Dataset entries
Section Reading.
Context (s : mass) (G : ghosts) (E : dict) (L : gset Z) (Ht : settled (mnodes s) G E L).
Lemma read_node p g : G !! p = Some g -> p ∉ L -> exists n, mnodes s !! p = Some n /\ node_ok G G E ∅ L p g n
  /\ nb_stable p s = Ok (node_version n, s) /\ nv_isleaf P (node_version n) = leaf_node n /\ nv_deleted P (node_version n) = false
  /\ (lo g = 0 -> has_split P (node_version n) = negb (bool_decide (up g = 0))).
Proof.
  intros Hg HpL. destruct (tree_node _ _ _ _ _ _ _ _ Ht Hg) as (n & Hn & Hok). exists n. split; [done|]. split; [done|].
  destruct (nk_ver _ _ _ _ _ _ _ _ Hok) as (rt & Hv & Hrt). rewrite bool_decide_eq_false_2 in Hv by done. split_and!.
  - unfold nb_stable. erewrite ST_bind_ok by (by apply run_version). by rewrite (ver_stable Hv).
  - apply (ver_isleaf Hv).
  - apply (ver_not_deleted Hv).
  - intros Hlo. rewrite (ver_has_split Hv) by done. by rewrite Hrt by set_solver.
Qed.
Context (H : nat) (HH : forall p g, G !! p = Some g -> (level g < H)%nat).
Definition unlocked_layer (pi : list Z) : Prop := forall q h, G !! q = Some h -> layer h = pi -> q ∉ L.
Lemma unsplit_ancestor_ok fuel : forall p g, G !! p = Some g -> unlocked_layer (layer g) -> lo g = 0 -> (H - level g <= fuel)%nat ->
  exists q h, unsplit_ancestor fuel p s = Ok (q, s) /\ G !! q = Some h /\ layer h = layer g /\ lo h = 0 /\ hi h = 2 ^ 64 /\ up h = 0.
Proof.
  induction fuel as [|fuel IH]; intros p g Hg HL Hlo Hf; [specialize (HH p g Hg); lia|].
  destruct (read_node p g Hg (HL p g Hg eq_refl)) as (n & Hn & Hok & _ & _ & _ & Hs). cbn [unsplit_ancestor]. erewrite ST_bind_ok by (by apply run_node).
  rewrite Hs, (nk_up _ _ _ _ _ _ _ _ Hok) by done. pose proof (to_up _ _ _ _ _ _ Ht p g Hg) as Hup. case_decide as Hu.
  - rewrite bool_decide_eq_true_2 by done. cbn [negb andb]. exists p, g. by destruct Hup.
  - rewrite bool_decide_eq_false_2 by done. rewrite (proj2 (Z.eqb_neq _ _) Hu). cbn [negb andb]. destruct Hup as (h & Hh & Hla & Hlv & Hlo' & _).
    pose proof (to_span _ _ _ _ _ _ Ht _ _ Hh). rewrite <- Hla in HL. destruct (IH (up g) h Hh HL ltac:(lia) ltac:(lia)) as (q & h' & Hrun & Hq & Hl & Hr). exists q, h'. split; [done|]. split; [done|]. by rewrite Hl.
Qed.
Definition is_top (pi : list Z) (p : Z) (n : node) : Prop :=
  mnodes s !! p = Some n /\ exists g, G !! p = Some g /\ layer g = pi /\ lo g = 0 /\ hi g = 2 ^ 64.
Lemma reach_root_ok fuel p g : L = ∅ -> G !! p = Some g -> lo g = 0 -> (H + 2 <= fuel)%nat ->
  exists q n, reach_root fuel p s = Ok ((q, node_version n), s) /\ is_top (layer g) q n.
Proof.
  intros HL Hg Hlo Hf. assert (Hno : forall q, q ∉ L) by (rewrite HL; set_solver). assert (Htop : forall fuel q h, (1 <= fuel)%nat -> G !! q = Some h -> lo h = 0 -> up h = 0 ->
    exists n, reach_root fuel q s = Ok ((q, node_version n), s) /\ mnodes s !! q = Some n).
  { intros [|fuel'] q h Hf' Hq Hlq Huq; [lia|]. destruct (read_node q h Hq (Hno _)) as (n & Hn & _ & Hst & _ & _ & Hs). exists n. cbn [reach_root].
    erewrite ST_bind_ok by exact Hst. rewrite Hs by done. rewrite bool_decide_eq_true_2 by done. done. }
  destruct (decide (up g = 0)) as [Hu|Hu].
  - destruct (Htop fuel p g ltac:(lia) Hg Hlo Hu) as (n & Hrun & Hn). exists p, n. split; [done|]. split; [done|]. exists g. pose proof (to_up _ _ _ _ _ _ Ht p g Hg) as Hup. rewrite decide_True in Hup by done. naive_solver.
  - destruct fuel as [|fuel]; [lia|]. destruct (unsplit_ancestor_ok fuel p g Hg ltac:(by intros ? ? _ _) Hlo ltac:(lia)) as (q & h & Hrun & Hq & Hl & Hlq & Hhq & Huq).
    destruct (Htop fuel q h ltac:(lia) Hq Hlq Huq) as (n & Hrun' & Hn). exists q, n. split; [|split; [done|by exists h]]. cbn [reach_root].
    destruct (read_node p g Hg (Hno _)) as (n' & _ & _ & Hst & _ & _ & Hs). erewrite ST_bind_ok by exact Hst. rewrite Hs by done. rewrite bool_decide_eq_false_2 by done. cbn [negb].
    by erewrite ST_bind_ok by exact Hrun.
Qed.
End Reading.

### Exercise requirements
Copy the lines from the start of the data verbatim, stopping after the line containing "Definition unlocked_layer (pi".

### Result
Section Reading.
Context (s : mass) (G : ghosts) (E : dict) (L : gset Z) (Ht : settled (mnodes s) G E L).
Lemma read_node p g : G !! p = Some g -> p ∉ L -> exists n, mnodes s !! p = Some n /\ node_ok G G E ∅ L p g n
  /\ nb_stable p s = Ok (node_version n, s) /\ nv_isleaf P (node_version n) = leaf_node n /\ nv_deleted P (node_version n) = false
  /\ (lo g = 0 -> has_split P (node_version n) = negb (bool_decide (up g = 0))).
Proof.
  intros Hg HpL. destruct (tree_node _ _ _ _ _ _ _ _ Ht Hg) as (n & Hn & Hok). exists n. split; [done|]. split; [done|].
  destruct (nk_ver _ _ _ _ _ _ _ _ Hok) as (rt & Hv & Hrt). rewrite bool_decide_eq_false_2 in Hv by done. split_and!.
  - unfold nb_stable. erewrite ST_bind_ok by (by apply run_version). by rewrite (ver_stable Hv).
  - apply (ver_isleaf Hv).
  - apply (ver_not_deleted Hv).
  - intros Hlo. rewrite (ver_has_split Hv) by done. by rewrite Hrt by set_solver.
Qed.
Context (H : nat) (HH : forall p g, G !! p = Some g -> (level g < H)%nat).
Definition unlocked_layer (pi : list Z) : Prop := forall q h, G !! q = Some h -> layer h = pi -> q ∉ L.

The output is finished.